# [Goal of the exercise]
Look below for the line containing "(** C9: [progress]" and the line containing "(low h = high h -> progress"; repeat exactly those two lines and all lines between them, and nothing else.

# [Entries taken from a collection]
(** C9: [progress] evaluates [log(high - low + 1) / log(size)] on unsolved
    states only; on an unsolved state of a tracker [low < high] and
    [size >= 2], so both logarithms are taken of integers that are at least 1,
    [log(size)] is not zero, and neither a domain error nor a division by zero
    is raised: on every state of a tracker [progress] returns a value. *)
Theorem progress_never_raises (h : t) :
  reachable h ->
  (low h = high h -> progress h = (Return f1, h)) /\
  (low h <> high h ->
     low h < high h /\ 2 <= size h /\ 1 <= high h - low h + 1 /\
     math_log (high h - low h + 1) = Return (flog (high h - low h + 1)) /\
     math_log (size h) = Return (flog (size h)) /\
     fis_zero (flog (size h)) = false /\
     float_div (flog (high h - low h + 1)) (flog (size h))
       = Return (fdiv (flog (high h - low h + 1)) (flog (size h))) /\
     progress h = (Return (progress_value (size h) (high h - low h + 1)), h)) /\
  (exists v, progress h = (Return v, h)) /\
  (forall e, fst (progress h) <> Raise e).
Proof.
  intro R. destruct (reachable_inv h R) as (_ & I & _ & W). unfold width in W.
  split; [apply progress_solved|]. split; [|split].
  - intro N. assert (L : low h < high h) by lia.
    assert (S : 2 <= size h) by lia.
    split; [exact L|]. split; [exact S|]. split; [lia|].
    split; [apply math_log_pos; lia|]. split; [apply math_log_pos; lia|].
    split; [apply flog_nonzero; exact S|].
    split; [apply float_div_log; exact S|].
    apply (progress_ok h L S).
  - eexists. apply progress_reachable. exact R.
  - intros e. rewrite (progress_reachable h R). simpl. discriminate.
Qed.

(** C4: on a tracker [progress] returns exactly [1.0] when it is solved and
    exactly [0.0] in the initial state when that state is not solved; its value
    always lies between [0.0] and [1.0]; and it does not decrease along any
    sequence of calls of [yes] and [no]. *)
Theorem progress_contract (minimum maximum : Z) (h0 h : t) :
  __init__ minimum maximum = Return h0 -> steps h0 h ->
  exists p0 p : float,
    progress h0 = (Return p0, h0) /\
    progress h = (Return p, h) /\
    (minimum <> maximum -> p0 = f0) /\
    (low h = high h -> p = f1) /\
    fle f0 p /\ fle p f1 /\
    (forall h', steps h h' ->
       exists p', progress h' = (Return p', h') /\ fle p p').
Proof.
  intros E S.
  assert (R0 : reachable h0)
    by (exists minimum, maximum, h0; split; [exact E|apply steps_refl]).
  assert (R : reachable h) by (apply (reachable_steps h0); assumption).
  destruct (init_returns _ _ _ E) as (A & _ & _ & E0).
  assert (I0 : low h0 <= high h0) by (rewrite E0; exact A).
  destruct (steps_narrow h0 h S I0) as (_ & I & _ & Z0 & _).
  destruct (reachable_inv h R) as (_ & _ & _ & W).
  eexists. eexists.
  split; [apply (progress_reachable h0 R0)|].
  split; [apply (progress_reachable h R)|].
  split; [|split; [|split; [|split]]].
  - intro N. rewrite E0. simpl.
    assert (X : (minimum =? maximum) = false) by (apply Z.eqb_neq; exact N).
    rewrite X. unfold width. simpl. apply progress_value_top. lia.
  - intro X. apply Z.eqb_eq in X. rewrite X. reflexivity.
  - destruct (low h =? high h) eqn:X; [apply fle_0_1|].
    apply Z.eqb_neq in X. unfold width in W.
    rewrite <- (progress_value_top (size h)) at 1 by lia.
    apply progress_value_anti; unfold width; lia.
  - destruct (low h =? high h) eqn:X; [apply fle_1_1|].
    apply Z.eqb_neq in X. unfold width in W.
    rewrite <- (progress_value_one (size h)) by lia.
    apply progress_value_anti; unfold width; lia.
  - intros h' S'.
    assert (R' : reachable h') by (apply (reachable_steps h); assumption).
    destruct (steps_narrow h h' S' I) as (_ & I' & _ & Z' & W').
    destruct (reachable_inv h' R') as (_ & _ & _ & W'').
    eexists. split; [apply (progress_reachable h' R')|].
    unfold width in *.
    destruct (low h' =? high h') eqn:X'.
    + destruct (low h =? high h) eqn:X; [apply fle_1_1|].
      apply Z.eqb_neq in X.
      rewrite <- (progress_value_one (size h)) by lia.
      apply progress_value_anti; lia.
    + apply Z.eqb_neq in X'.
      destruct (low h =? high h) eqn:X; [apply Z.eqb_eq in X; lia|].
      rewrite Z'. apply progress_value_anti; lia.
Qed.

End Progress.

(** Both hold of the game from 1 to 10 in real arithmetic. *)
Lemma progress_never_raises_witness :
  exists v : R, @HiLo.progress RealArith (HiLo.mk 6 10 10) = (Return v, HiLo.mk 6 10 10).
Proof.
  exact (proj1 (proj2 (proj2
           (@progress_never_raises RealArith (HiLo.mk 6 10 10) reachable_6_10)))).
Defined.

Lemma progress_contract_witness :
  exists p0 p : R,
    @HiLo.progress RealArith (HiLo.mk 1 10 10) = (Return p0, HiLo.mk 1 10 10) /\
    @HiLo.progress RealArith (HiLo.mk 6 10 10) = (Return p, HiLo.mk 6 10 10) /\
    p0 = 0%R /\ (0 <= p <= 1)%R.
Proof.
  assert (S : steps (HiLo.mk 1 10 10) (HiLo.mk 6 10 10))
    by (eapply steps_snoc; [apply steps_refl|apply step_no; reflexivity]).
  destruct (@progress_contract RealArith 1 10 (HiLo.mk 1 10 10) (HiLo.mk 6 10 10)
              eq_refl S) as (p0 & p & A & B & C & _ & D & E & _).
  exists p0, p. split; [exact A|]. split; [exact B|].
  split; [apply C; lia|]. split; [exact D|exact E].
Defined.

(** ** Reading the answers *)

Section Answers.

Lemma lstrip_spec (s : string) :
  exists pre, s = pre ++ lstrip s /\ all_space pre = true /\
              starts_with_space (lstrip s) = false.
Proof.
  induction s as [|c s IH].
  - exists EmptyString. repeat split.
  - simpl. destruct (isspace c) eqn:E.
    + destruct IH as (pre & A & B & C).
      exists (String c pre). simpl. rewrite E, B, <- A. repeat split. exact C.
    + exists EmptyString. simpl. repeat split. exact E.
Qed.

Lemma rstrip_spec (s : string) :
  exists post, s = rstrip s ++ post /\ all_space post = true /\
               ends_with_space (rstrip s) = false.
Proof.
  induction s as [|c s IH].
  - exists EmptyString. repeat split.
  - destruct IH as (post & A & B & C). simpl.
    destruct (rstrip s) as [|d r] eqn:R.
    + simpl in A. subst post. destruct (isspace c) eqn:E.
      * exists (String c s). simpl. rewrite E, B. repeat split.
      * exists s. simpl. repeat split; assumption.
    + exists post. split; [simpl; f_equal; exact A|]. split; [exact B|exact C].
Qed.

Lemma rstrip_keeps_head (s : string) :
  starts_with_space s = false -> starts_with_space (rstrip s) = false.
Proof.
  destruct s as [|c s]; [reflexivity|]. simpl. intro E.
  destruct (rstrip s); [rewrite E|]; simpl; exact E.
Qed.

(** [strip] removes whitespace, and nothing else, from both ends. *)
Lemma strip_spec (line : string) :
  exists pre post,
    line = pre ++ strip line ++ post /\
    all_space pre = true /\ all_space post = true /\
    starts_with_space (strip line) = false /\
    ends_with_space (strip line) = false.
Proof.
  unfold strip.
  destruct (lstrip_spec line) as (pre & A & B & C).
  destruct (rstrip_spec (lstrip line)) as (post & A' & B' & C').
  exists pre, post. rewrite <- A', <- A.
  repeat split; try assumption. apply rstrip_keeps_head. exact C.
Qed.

---

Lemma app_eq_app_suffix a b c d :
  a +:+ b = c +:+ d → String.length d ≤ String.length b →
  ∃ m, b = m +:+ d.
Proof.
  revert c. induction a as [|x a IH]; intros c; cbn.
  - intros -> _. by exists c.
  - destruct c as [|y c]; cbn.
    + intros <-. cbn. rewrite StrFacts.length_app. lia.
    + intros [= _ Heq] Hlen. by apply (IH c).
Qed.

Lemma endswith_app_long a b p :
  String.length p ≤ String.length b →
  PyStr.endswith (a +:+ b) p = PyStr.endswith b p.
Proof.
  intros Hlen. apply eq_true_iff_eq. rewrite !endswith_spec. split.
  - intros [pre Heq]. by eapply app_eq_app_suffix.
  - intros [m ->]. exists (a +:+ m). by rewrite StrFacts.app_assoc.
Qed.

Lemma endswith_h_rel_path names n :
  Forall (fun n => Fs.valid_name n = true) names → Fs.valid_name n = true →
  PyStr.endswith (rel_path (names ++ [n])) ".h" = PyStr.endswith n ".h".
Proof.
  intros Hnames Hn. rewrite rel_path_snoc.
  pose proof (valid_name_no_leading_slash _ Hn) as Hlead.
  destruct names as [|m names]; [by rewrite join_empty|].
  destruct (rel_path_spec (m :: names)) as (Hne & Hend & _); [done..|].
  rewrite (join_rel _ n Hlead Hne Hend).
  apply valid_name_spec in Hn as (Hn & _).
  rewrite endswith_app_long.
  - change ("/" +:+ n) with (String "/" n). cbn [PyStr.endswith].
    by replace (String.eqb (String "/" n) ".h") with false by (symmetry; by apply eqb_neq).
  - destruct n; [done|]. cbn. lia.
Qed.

# [Answer space]
(** C9: [progress] evaluates [log(high - low + 1) / log(size)] on unsolved
    states only; on an unsolved state of a tracker [low < high] and
    [size >= 2], so both logarithms are taken of integers that are at least 1,
    [log(size)] is not zero, and neither a domain error nor a division by zero
    is raised: on every state of a tracker [progress] returns a value. *)
Theorem progress_never_raises (h : t) :
  reachable h ->
  (low h = high h -> progress h = (Return f1, h)) /\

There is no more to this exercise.